The American Society of Clinical Oncology hepatitis B virus (HBV) screening and management provisional clinical opinion (ASCO [Hwang 2020]) recommends HBV screening with hepatitis B surface antigen, hepatitis B core antibody, total Ig or IgG, and antibody to hepatitis B surface antigen prior to beginning (or at the beginning of) systemic anticancer therapy; do not delay treatment for screening/results. Detection of chronic or past HBV infection requires a risk assessment to determine antiviral prophylaxis requirements, monitoring, and follow-up.
Mosunetuzumab is a T-cell engaging bispecific humanized monoclonal antibody that binds to the CD3 receptor expressed on the surface of T-cells and CD20 expressed on the surface of lymphoma cells and some healthy B-lineage cells. Mosunetuzumab activates T-cells, releasing proinflammatory cytokines, and inducing B-cell lysis.
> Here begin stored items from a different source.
(** [handleNeverSyncedDeleted]. The argument it gives
    [payloadRepresentation] is the object [{override: {dirty: false}}];
    [SNItem.payloadRepresentation(override)] takes the override itself,
    so the object's one key, [override], is what is laid over the
    payload, and it is no field of a payload. *)
Definition neverSyncedDeletedOverride : PayloadOverride := [SetNoField "override"].

Definition handleNeverSyncedDeleted (its : list SNItem.t) : Eff.M World unit :=
  (let payloads :=
     map (fun i => SNItem.payloadRepresentation i neverSyncedDeletedOverride) its in
   let* _ := mapPayloadsToLocalItems payloads None in
   persistPayloads payloads)%eff.

(** The items [sync] sets aside: never synced, and deleted. *)
Definition neverSyncedDeletedOf (its : list SNItem.t) : list SNItem.t :=
  List.filter (fun i => SNItem.neverSynced i && SNItem.deleted i) its.

(** [sync], from the operation's end to its own: the in-time resolvers
    are resolved, a queued or waiting sync is started, completion is
    notified, the never-synced deleted items are cleared, and a further
    sync is chained if need be. *)
Definition afterOperation (useMode : Z) (involved : nat)
    (inTimeResolveQueue : list nat) (neverSyncedDeleted : list SNItem.t)
  : Eff.M World RoundResult :=
  (let* _ := Eff.modify (set_syncInProgress false) in
   let* _ := Eff.modify (fun w => set_resolved (resolved w ++ inTimeResolveQueue) w) in
   let* _ := Eff.modify (fun w =>
     set_resolveQueue (subtractFromArray (resolveQueue w) inTimeResolveQueue) w) in
   let* spawned := popSpawnQueue in
   let* w := Eff.get in
   let* _ :=
     if negb spawned && (0 <? length (resolveQueue w))%nat
     then syncInBackground noOptions else Eff.ret tt in
   let* _ := handleSyncOperationCompletion involved in
   let* _ := handleNeverSyncedDeleted neverSyncedDeleted in
   if useMode =? SYNC_MODE_INITIAL then
     let* _ := Eff.modify (set_completedInitialSync true) in
     let* _ := notifyEvent InitialSyncCompleted in
     Eff.ret Chained
   else
     let* dirtyItems := itemsNeedingSync in
     if (0 <? length dirtyItems)%nat then Eff.ret Chained else Eff.ret Finished)%eff.

(** [sync], where the payloads that need it are saved before any
    request is made. *)
Definition preSyncSave (decryptedPayloads : list PurePayload) : Eff.M World unit :=
  (let* payloadsNeedingSave := popPayloadsNeedingPreSyncSave decryptedPayloads in
   persistPayloads payloadsNeedingSave)%eff.

(** [sync], when a sync is in progress or the database is not loaded. *)
Definition defer (options : SyncOptions) : Eff.M World RoundResult :=
  (let useStrategy := default TIMING_STRATEGY_RESOLVE_ON_NEXT (timingStrategy options) in
   if useStrategy =? TIMING_STRATEGY_RESOLVE_ON_NEXT then
     let* promise := timingStrategyResolveOnNext in
     Eff.ret (Deferred promise)
   else if useStrategy =? TIMING_STRATEGY_FORCE_SPAWN_NEW then
     let* promise := timingStrategyForceSpawnNew (checkIntegrity options) in
     Eff.ret (Deferred promise)
   else
     Eff.throw (BareString (String.append "Unhandled timing strategy " (pretty useStrategy))))%eff.

(** The payloads [sync] hands its operation, by mode. *)
Definition uploadPayloadsFor (useMode : Z) (isOnline : bool) (decryptedPayloads : list PurePayload)
  : Eff.M World (option (list PurePayload)) :=
  (let* w := Eff.get in
   if useMode =? SYNC_MODE_DEFAULT then
     if negb (completedInitialSync w) then
       Eff.throw
         (BareString "Attempting to default mode sync without having completed initial.")
     else
       Eff.ret (Some (payloadsByEncryptingPayloads decryptedPayloads
                        (if isOnline then IntentSync else IntentLocalStorageDecrypted)))
   else if useMode =? SYNC_MODE_INITIAL then Eff.ret (Some [])
   else Eff.ret None)%eff.

(** [sync], once it has begun: the payloads to upload are made, the
    operation is created with them and run, and the round is wound
    up. *)
Definition operate (options : SyncOptions) (isOnline : bool)
    (decryptedPayloads : list PurePayload) (inTimeResolveQueue : list nat)
    (neverSyncedDeleted : list SNItem.t) : Eff.M World RoundResult :=
  (let useMode := default SYNC_MODE_DEFAULT (mode options) in
   let* uploadPayloads := uploadPayloadsFor useMode isOnline decryptedPayloads in
   let integrity := if isOnline then checkIntegrity options else None in
   let* _ := effect (OperationCreated isOnline uploadPayloads integrity) in
   let* _ := run isOnline uploadPayloads integrity in
   afterOperation useMode (numberOfItemsInvolved isOnline uploadPayloads integrity)
     inTimeResolveQueue neverSyncedDeleted)%eff.

(** One call of [sync(options)], up to the tail call that may end it. *)
Definition syncRound (options : SyncOptions) : Eff.M World RoundResult :=
  (let* w := Eff.get in
   if locked w then Eff.ret ReturnedLocked
   else
     let* dirtyItems := itemsNeedingSync in
     let neverSyncedDeleted := neverSyncedDeletedOf dirtyItems in
     let items := subtractFromArray dirtyItems neverSyncedDeleted in
     let decryptedPayloads :=
       map (fun i => CreateMaxPayloadFromAnyObject (SNItem.payload i) []) items in
     let* _ := preSyncSave decryptedPayloads in
     let* w := Eff.get in
     let inTimeResolveQueue := resolveQueue w in
     if syncInProgress w || negb (databaseLoaded w) then defer options
     else
       let* _ := Eff.modify (set_syncInProgress true) in
       let* beginDate := newDate timeAt in
       let* _ := setItemsProperties items beginDate in
       let* w := Eff.get in
       operate options (online w) decryptedPayloads inTimeResolveQueue neverSyncedDeleted)%eff.

(** [sync]: rounds chained by [return this.sync()], as many as [rounds]
    allows; [None] when more were asked for. *)
Fixpoint sync (rounds : nat) (options : SyncOptions) : Eff.M World (option RoundResult) :=
  match rounds with
  | O => Eff.ret None
  | S rounds' =>
      (let* result := syncRound options in
       match result with
       | Chained => sync rounds' noOptions
       | _ => Eff.ret (Some result)
       end)%eff
  end.

(** The items a sync of [w] uploads and those it sets aside, and the
    payloads of the first. *)
Definition setAside (w : World) : list SNItem.t := neverSyncedDeletedOf (getDirtyItems w).

Definition toUpload (w : World) : list SNItem.t :=
  subtractFromArray (getDirtyItems w) (setAside w).

Definition decryptedPayloadsOf (w : World) : list PurePayload :=
  map (fun i => CreateMaxPayloadFromAnyObject (SNItem.payload i) []) (toUpload w).

(** What saving before the sync leaves alone. *)
Definition sameControl (w w' : World) : Prop :=
  locked w' = locked w /\ databaseLoaded w' = databaseLoaded w /\
  completedInitialSync w' = completedInitialSync w /\
  syncInProgress w' = syncInProgress w /\ online w' = online w /\
  items w' = items w /\ resolveQueue w' = resolveQueue w /\
  spawnQueue w' = spawnQueue w /\ nextPromise w' = nextPromise w.

(** Whether a sync asked of [w] is put off, and whether it is a default
    mode sync made before the initial one completed. *)
Definition mustDefer (w : World) : bool := syncInProgress w || negb (databaseLoaded w).

Definition useStrategyOf (options : SyncOptions) : Z :=
  default TIMING_STRATEGY_RESOLVE_ON_NEXT (timingStrategy options).

Definition useModeOf (options : SyncOptions) : Z :=
  default SYNC_MODE_DEFAULT (mode options).

Definition knownStrategy (strategy : Z) : bool :=
  (strategy =? TIMING_STRATEGY_RESOLVE_ON_NEXT) || (strategy =? TIMING_STRATEGY_FORCE_SPAWN_NEW).

Definition prematureDefault (options : SyncOptions) (w : World) : bool :=
  (useModeOf options =? SYNC_MODE_DEFAULT) && negb (completedInitialSync w).

(** The payloads an operation is created with, when [sync] gets that
    far. *)
Definition uploadsOf (options : SyncOptions) (w : World) : option (list PurePayload) :=
  if useModeOf options =? SYNC_MODE_DEFAULT then
    Some (payloadsByEncryptingPayloads (decryptedPayloadsOf w)
            (if online w then IntentSync else IntentLocalStorageDecrypted))
  else if useModeOf options =? SYNC_MODE_INITIAL then Some []
  else None.

Definition integrityOf (options : SyncOptions) (w : World) : option bool :=
  if online w then checkIntegrity options else None.

Definition unhandledTimingStrategy (options : SyncOptions) : Exception :=
  BareString (String.append "Unhandled timing strategy " (pretty (useStrategyOf options))).

Definition prematureDefaultSync : Exception :=
  BareString "Attempting to default mode sync without having completed initial.".

(** The payloads [handleNeverSyncedDeleted] makes of the never-synced
    deleted items, and what it does with them; what completion
    notifies. *)
Definition clearedPayloads (neverSyncedDeleted : list SNItem.t) : list PurePayload :=
  map (fun i => SNItem.payloadRepresentation i neverSyncedDeletedOverride) neverSyncedDeleted.



(** The operation a sync of [w] runs and how it winds up, told from [w]
    and the options. *)
Definition runOperation (options : SyncOptions) (w : World) : Eff.M World unit :=
  run (online w) (uploadsOf options w) (integrityOf options w).

Definition windUp (options : SyncOptions) (w : World) : Eff.M World RoundResult :=
  afterOperation (useModeOf options)
    (numberOfItemsInvolved (online w) (uploadsOf options w) (integrityOf options w))
    (resolveQueue w) (setAside w).

End WithCollaborators.

(** Concrete collaborators and worlds: a server that answers nothing,
    and a manager whose database is loaded but whose initial sync has
    not completed. *)
Definition exampleClock (n : nat) : Z := 1617004805233 + Z.of_nat n.

Definition exampleEncryption (_ : EncryptionIntents) (_ : PurePayload) : ContentField :=
  Ciphertext "004:nonce:ciphertext:aad".

Definition quietServer (_ : bool) (_ : option (list PurePayload)) (_ : option bool)
  : list (Signal unit) := [].

Definition noItemsInvolved (_ : bool) (_ : option (list PurePayload)) (_ : option bool) : nat := 0.

Definition ignoreSuccess (_ : Response unit) : Eff.M World unit := Eff.ret tt.


Definition editedNote : SNItem.t :=
  SNItem.mkItem
    (mkPayload "e-1" "Note" (Decrypted ∅) (Some 10) (Some 20) false true (Some 60)
       false false None None None)
    SNItem.BaseItem.

Definition loadedWorld (initialSyncDone : bool) (its : list SNItem.t) : World :=
  mkWorld false true initialSyncDone false true its None [] [] 0 [] [] None None 0 [].

End Sync.

(** ** Sync manager: further collaborators for examples *)

Module SyncExamples.
Import Sync.

(** A server that answers one sync request without error, and a
    success handler during which a further caller asks for a sync and is
    queued. *)
Definition oneResponse (_ : bool) (_ : option (list Payloads.PurePayload)) (_ : option bool)
  : list (Signal unit) :=
  [ResponseSignal (mkResponse false 200 "" tt)].

Definition lateCaller (_ : Response unit) : Eff.M World unit :=
  (let* _ := timingStrategyResolveOnNext in Eff.ret tt)%eff.

End SyncExamples.

(** ** Items read back *)

Module Reading.
Import Payloads.

(** Modelled from the spec: [payload.safeContent] (the payload class is
    not part of the sources) is the content when it is a parsed object,
    and an empty object otherwise. *)
Definition safeContent (i : SNItem.t) : PayloadContent :=
  match SNItem.content i with
  | Decrypted c => c
  | _ => ∅
  end.

(** [new SNItem(payload)]: a payload without a [uuid] or a
    [content_type] is refused. *)
Definition new (p : PurePayload) : Outcome SNItem.t :=
  if bool_decide (uuid p = "") || bool_decide (content_type p = "")
  then Thrown (ErrorObject "Error" "Cannot create item without both uuid and content_type")
  else Returned (SNItem.mkItem p SNItem.BaseItem).

(** [hasRelationshipWithItem(item)]:
    [!!safeContent.references?.find((r) => r.uuid === item.uuid)]. The
    optional chaining covers a missing [references] only; a value there
    that is not an array has no [find]. *)
Definition hasRelationshipWithItem (this item : SNItem.t) : Outcome bool :=
  match safeContent this !! "references" with
  | None => Returned false
  | Some (JReferences references) => Returned (Mutator.hasReference references item)
  | Some _ => Thrown (Mutator.TypeError "references.find is not a function")
  end.

(** The getters [protected] and [trashed] read the content; [pinned],
    [archived] and [locked] read the default app domain. *)
Definition protected (i : SNItem.t) : option JsValue := safeContent i !! "protected".
Definition trashed (i : SNItem.t) : option JsValue := safeContent i !! "trashed".

Definition pinned (i : SNItem.t) : Outcome (option Scalar) := Mutator.getAppDomainValue i "pinned".
Definition archived (i : SNItem.t) : Outcome (option Scalar) := Mutator.getAppDomainValue i "archived".
Definition locked (i : SNItem.t) : Outcome (option Scalar) := Mutator.getAppDomainValue i "locked".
Onset: Peripheral B-cell counts decreased to undetectable levels (<5 cells/microliter) in a majority of patients by day 1 of cycle 2; B-cell depletion was sustained at later cycles, including at cycles 4 and 8. Median time to first response: 1.4 months (range: 1.1 to 8.9 months).
Distribution: Vd: 5.49 L.
Half-life elimination: ~16 days.
Excretion: Clearance: Baseline: 1.08 L/day; Steady state: 0.584 L/day.